**Task statement**: The response should consist solely of the lines running from the line with "destruct (load_bytes (a" to the end of the data, retyped exactly.

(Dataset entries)
(* ===== verification/Moves.v ===== *)
(** * Sequences of block moves

    What a loop of [memcpy]s does as a whole: the reference against which the
    image transfers are proved. *)
From S2P Require Import Prelude Memory.

(** A range of memory, and a move of one range onto another. *)
Abbreviation range := (Z * Z)%type.
Record move : Set := mkMove { m_dst : Z; m_src : Z; m_len : Z }.

Definition target (v : move) : range := (m_dst v, m_len v).
Definition source (v : move) : range := (m_src v, m_len v).

Definition do_moves (vs : list move) (m : memory) : outcome memory :=
  ofold (fun m v => of_option (memcpy (m_dst v) (m_src v) (m_len v) m)) vs m.

(** The bytes of some ranges, one after the other. *)
Fixpoint read_ranges (rs : list range) (m : memory) : option (list Z) :=
  match rs with
  | [] => Some []
  | (a, n) :: rs' => bs ← load_bytes a (Z.to_nat n) m; rest ← read_ranges rs' m; Some (bs ++ rest)
  end.

Definition r_apart (r s : range) : Prop := apart r.1 r.2 s.1 s.2.
Definition r_mapped (m : memory) (r : range) : Prop := 0 <= r.2 /\ mapped r.1 r.2 m.
(** [x] is in none of the ranges. *)
Definition outside (x : Z) (rs : list range) : Prop := Forall (fun r => ~ r.1 <= x < r.1 + r.2) rs.

(** Ranges that follow each other from [b]. *)
Fixpoint pieces (b : Z) (lens : list Z) : list range :=
  match lens with [] => [] | n :: lens' => (b, n) :: pieces (b + n) lens' end.

Fixpoint pairwise {A} (R : A -> A -> Prop) (l : list A) : Prop :=
  match l with [] => True | x :: l' => Forall (R x) l' /\ pairwise R l' end.

Lemma pairwise_app {A} (R : A -> A -> Prop) l k :
  pairwise R (l ++ k) <-> pairwise R l /\ pairwise R k /\ Forall (fun x => Forall (R x) k) l.
Proof.
  induction l as [|x l IH]; simpl; [by intuition|].
  rewrite Forall_app, Forall_cons, IH. tauto.
Qed.
Lemma pairwise_fmap {A B} (f : A -> B) (R : B -> B -> Prop) l :
  pairwise R (f <$> l) <-> pairwise (fun x y => R (f x) (f y)) l.
Proof. induction l as [|x l IH]; simpl; [done|]. by rewrite Forall_fmap, IH. Qed.
Lemma pairwise_impl {A} (R R' : A -> A -> Prop) l :
  (forall x y, x ∈ l -> y ∈ l -> R x y -> R' x y) -> pairwise R l -> pairwise R' l.
Proof.
  induction l as [|x l IH]; simpl; [done|]. intros H [Hx Hl]. split.
  - rewrite Forall_forall in *. intros y Hy. apply H; [by left|by right|by apply Hx].
  - apply IH; [|done]. intros a b Ha Hb. apply H; by right.
Qed.
Lemma pairwise_seqZ n m : pairwise Z.lt (seqZ n m).
Proof.
  destruct (Z.le_gt_cases m 0) as [?|Hm]; [by rewrite seqZ_nil|].
  rewrite <- (Z2Nat.id m) by lia. revert n. induction (Z.to_nat m) as [|k IH]; intros n.
  { by rewrite seqZ_nil by lia. }
  rewrite seqZ_cons by lia. replace (Z.pred (Z.of_nat (S k))) with (Z.of_nat k) by lia. simpl. split; [|apply IH].
  apply Forall_forall. intros x Hx%elem_of_seqZ. lia.
Qed.

Lemma read_ranges_frame rs m m' :
  Forall (fun r => forall x, r.1 <= x < r.1 + r.2 -> m' !! x = m !! x) rs ->
  read_ranges rs m' = read_ranges rs m.
Proof.
  induction rs as [|[a n] rs IH]; [done|]. intros [Hh Ht]%Forall_cons. simpl in *. rewrite IH by done.
  assert (forall k b, (forall x, b <= x < b + Z.of_nat k -> m' !! x = m !! x) ->
    load_bytes b k m' = load_bytes b k m) as Hl.
  { induction k as [|k IHk]; intros b Hb; simpl; [done|]. rewrite Hb by lia.
    by rewrite IHk by (intros; apply Hb; lia). }
  rewrite Hl; [done|]. intros x Hx. apply Hh. lia.
Qed.

Lemma read_pieces lens : forall b m, Forall (fun n => 0 <= n) lens ->
  read_ranges (pieces b lens) m = load_bytes b (Z.to_nat (Zsum lens)) m.
Proof.
  assert (forall k j b m, load_bytes b (k + j) m =
    (bs ← load_bytes b k m; cs ← load_bytes (b + Z.of_nat k) j m; Some (bs ++ cs))) as Happ.
  { induction k as [|k IH]; intros j b m; simpl.
    - rewrite Z.add_0_r. by destruct (load_bytes b j m).
    - destruct (m !! b); simpl; [|done]. rewrite IH. replace (b + 1 + Z.of_nat k) with (b + Z.of_nat (S k)) by lia.
      destruct (load_bytes (b + 1) k m); simpl; [|done]. by destruct (load_bytes _ j m). }
  induction lens as [|n lens IH]; intros b m Hn; [done|]. apply Forall_cons in Hn as [Hn Hl].
  pose proof (Zsum_nonneg lens Hl). simpl. rewrite IH, Z2Nat.inj_add, Happ, Z2Nat.id by done. done.
Qed.

Lemma put_bytes_frame a bs m x :
  ~ a <= x < a + Z.of_nat (length bs) -> put_bytes a bs m !! x = m !! x.
Proof. intros H. by rewrite put_bytes_lookup, decide_False. Qed.

(** Moves that do not disturb each other are one transfer: every target ends
    with what its source held at the start, and nothing else changes. *)
Lemma do_moves_spec vs : forall m,
  Forall (r_mapped m) (source <$> vs) -> Forall (r_mapped m) (target <$> vs) ->
  pairwise r_apart (target <$> vs) ->
  Forall (fun v => Forall (r_apart (target v)) (source <$> vs)) vs ->
  exists m', do_moves vs m = Done m' /\
    read_ranges (target <$> vs) m' = read_ranges (source <$> vs) m /\
    (forall x, outside x (target <$> vs) -> m' !! x = m !! x) /\
    (forall a n, mapped a n m -> mapped a n m').
Proof.
  induction vs as [|v vs IH]; intros m Hs Ht Hap Hcross; simpl in *.
  { exists m. split_and!; auto. }
  apply Forall_cons in Hs as [[Hn Hs] Hss]. apply Forall_cons in Ht as [[_ Ht] Hts].
  destruct Hap as [Hap Haps]. apply Forall_cons in Hcross as [Hc Hcs].
  apply Forall_cons in Hc as [Hself Hc]. destruct v as [d s n]. simpl in *.
  change (do_moves (mkMove d s n :: vs) m) with (of_option (memcpy d s n m) ≫= do_moves vs).
  destruct (memcpy_spec d s n m Hn Hself Hs Ht) as (bs & Hbs & ->). simpl.
  pose proof (load_bytes_length _ _ _ _ Hbs) as Hlen.
  assert (forall r, 0 <= r.2 -> r_apart (d, n) r -> forall x, r.1 <= x < r.1 + r.2 -> put_bytes d bs m !! x = m !! x) as Hfr.
  { intros r Hr Ha x Hx. apply put_bytes_frame. rewrite Hlen, Z2Nat.id by done. intros ?. by apply (Ha x). }
  destruct (IH (put_bytes d bs m)) as (m' & Hm' & Hrd & Hframe & Hmap).
  - eapply Forall_impl; [exact Hss|]. intros r [? ?]. split; [done|by apply put_bytes_mapped].
  - eapply Forall_impl; [exact Hts|]. intros r [? ?]. split; [done|by apply put_bytes_mapped].
  - done.
  - eapply Forall_impl; [exact Hcs|]. intros v Hv. by apply Forall_cons in Hv as [_ Hv].
  - exists m'. split; [done|]. split_and!.
    + assert (load_bytes d (Z.to_nat n) m' = Some bs) as Hd.
      { rewrite <- Hlen. apply load_bytes_Some. split; [done|]. intros i Hi.
        rewrite Hframe; [rewrite put_bytes_lookup, decide_True by lia; f_equal; lia|].
        eapply Forall_impl; [exact Hap|]. intros r Hr Hx. apply (Hr (d + Z.of_nat i)). simpl. lia. }
      change (list_fmap move range target vs) with (target <$> vs).
      change (list_fmap move range source vs) with (source <$> vs). rewrite Hd, Hbs, Hrd. simpl.
      rewrite (read_ranges_frame _ m); [done|]. rewrite Forall_forall in *. intros r Hr.
      apply Hfr; [by apply Hss|by apply Hc].
    + intros x [Hx Hxs]%Forall_cons. rewrite Hframe by done. apply put_bytes_frame.
      rewrite Hlen, Z2Nat.id by done. done.
    + intros a k Ha. by apply Hmap, put_bytes_mapped.
Qed.

(** ** Gathering into and scattering from a buffer *)

Fixpoint from_buffer (b : Z) (rs : list range) : list move :=
  match rs with [] => [] | (a, n) :: rs' => mkMove a b n :: from_buffer (b + n) rs' end.
Fixpoint to_buffer (b : Z) (rs : list range) : list move :=
  match rs with [] => [] | (a, n) :: rs' => mkMove b a n :: to_buffer (b + n) rs' end.

Lemma from_buffer_ranges rs : forall b,
  target <$> from_buffer b rs = rs /\ source <$> from_buffer b rs = pieces b rs.*2.
Proof.
  induction rs as [|[a n] rs IH]; intros b; [done|]. destruct (IH (b + n)) as [H1 H2].
  cbn [from_buffer]. rewrite !fmap_cons. cbn [pieces snd target source m_dst m_src m_len]. by rewrite H1, H2.
Qed.
Lemma to_buffer_ranges rs : forall b,
  target <$> to_buffer b rs = pieces b rs.*2 /\ source <$> to_buffer b rs = rs.
Proof.
  induction rs as [|[a n] rs IH]; intros b; [done|]. destruct (IH (b + n)) as [H1 H2].
  cbn [to_buffer]. rewrite !fmap_cons. cbn [pieces snd target source m_dst m_src m_len]. by rewrite H1, H2.
Qed.

(** Every piece lies in the buffer, after the pieces before it. *)
Lemma pieces_within lens : forall b, Forall (fun n => 0 <= n) lens ->
  Forall (fun r => 0 <= r.2 /\ b <= r.1 /\ r.1 + r.2 <= b + Zsum lens) (pieces b lens) /\
  pairwise r_apart (pieces b lens).
Proof.
  induction lens as [|n lens IH]; intros b Hn; simpl; [by split; [constructor|]|].
  apply Forall_cons in Hn as [Hn Hl]. destruct (IH (b + n) Hl) as [Hw Hp].
  pose proof (Zsum_nonneg lens Hl). split_and!; [constructor| |done].
  - simpl. lia.
  - eapply Forall_impl; [exact Hw|]. simpl. lia.
  - eapply Forall_impl; [exact Hw|]. intros r Hr x. simpl in *. lia.
Qed.

Section Buffer.
Context (b : Z) (rs : list range) (m : memory).
Context (Hrs : Forall (r_mapped m) rs) (Hap : pairwise r_apart rs).
Context (Hbuf : mapped b (Zsum rs.*2) m).
Context (Hsep : Forall (fun r => apart r.1 r.2 b (Zsum rs.*2)) rs).

Lemma buffer_lens : Forall (fun n => 0 <= n) rs.*2.
Proof. apply Forall_fmap. eapply Forall_impl; [exact Hrs|]. by intros r [? _]. Qed.

Lemma buffer_pieces : Forall (r_mapped m) (pieces b rs.*2) /\
  Forall (fun r => Forall (r_apart r) (pieces b rs.*2)) rs.
Proof.
  destruct (pieces_within rs.*2 b buffer_lens) as [Hw _]. split.
  - eapply Forall_impl; [exact Hw|]. intros r (? & ? & ?). split; [done|].
    eapply mapped_shrink; [| |exact Hbuf]; lia.
  - eapply Forall_impl; [exact Hsep|]. intros r Hr.
    eapply Forall_impl; [exact Hw|]. intros q (? & ? & ?). apply apart_sym.
    eapply apart_shrink; [| |apply apart_sym, Hr]; lia.
Qed.

(** The bytes of the buffer go to the ranges. *)
Lemma from_buffer_spec : exists m', do_moves (from_buffer b rs) m = Done m' /\
  read_ranges rs m' = load_bytes b (Z.to_nat (Zsum rs.*2)) m /\
  (forall x, outside x rs -> m' !! x = m !! x) /\ (forall a n, mapped a n m -> mapped a n m').
Proof.
  destruct (from_buffer_ranges rs b) as [Ht Hs]. destruct buffer_pieces as [Hpm Hpa].
  destruct (do_moves_spec (from_buffer b rs) m) as (m' & ? & Hr & Hf & ?); rewrite ?Ht, ?Hs; try done.
  - apply (Forall_fmap target (fun r => Forall (r_apart r) (pieces b rs.*2))). by rewrite Ht.
  - exists m'. split_and!; [done| | |done].
    + rewrite <- Ht at 1. rewrite Hr, Hs. apply read_pieces, buffer_lens.
    + by rewrite Ht in Hf.
Qed.

(** The bytes of the ranges go to the buffer. *)
Lemma to_buffer_spec : exists m', do_moves (to_buffer b rs) m = Done m' /\
  load_bytes b (Z.to_nat (Zsum rs.*2)) m' = read_ranges rs m /\
  (forall x, ~ b <= x < b + Zsum rs.*2 -> m' !! x = m !! x) /\ (forall a n, mapped a n m -> mapped a n m').
Proof.
  destruct (to_buffer_ranges rs b) as [Ht Hs]. destruct buffer_pieces as [Hpm Hpa].
  destruct (pieces_within rs.*2 b buffer_lens) as [Hw Hpp].
  destruct (do_moves_spec (to_buffer b rs) m) as (m' & ? & Hr & Hf & ?); rewrite ?Ht, ?Hs; try done.
  - apply (Forall_fmap target (fun r => Forall (r_apart r) rs)). rewrite Ht.
    rewrite Forall_forall in *. intros r Hr. apply Forall_forall. intros q Hq.
    apply apart_sym. specialize (Hpa q Hq). rewrite Forall_forall in Hpa. by apply Hpa.
  - exists m'. split_and!; [done| | |done].
    + rewrite <- read_pieces by apply buffer_lens. by rewrite <- Ht, Hr, Hs.
    + intros x Hx. apply Hf. rewrite Ht. eapply Forall_impl; [exact Hw|]. intros r. simpl. lia.
Qed.
End Buffer.

(** ** Successive stores *)

Lemma put_bytes_app l1 l2 a m :
  put_bytes (a + Z.of_nat (length l1)) l2 (put_bytes a l1 m) = put_bytes a (l1 ++ l2) m.
Proof.
  apply map_eq. intros x. rewrite !put_bytes_lookup, length_app.
  destruct (decide (a <= x < a + Z.of_nat (length l1))).
  - rewrite decide_False, decide_True by lia. rewrite lookup_app_l by lia. done.
  - destruct (decide (a + Z.of_nat (length l1) <= x < a + Z.of_nat (length l1) + Z.of_nat (length l2))).
    + rewrite decide_True by lia. rewrite lookup_app_r by lia. f_equal. lia.
    + by rewrite decide_False by lia.
Qed.

Lemma load_bytes_frame a n m m' :
  (forall x, a <= x < a + Z.of_nat n -> m' !! x = m !! x) -> load_bytes a n m' = load_bytes a n m.
Proof.
  revert a. induction n as [|n IH]; intros a H; simpl; [done|]. rewrite H by lia.
  by rewrite IH by (intros; apply H; lia).
Qed.

Lemma load_bytes_app a n k m :
  load_bytes a (n + k) m = (x ← load_bytes a n m; y ← load_bytes (a + Z.of_nat n) k m; Some (x ++ y)).
Proof.
  revert a. induction n as [|n IH]; intros a; simpl.
  - rewrite Z.add_0_r. by destruct (load_bytes a k m).
  - destruct (m !! a); simpl; [|done]. rewrite IH. replace (a + 1 + Z.of_nat n) with (a + Z.of_nat (S n)) by lia.
    destruct (load_bytes (a + 1) n m); simpl; [|done]. by destruct (load_bytes _ k m).
Qed.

**Result below**:
    destruct (load_bytes (a + 1) n m); simpl; [|done]. by destruct (load_bytes _ k m).
Qed.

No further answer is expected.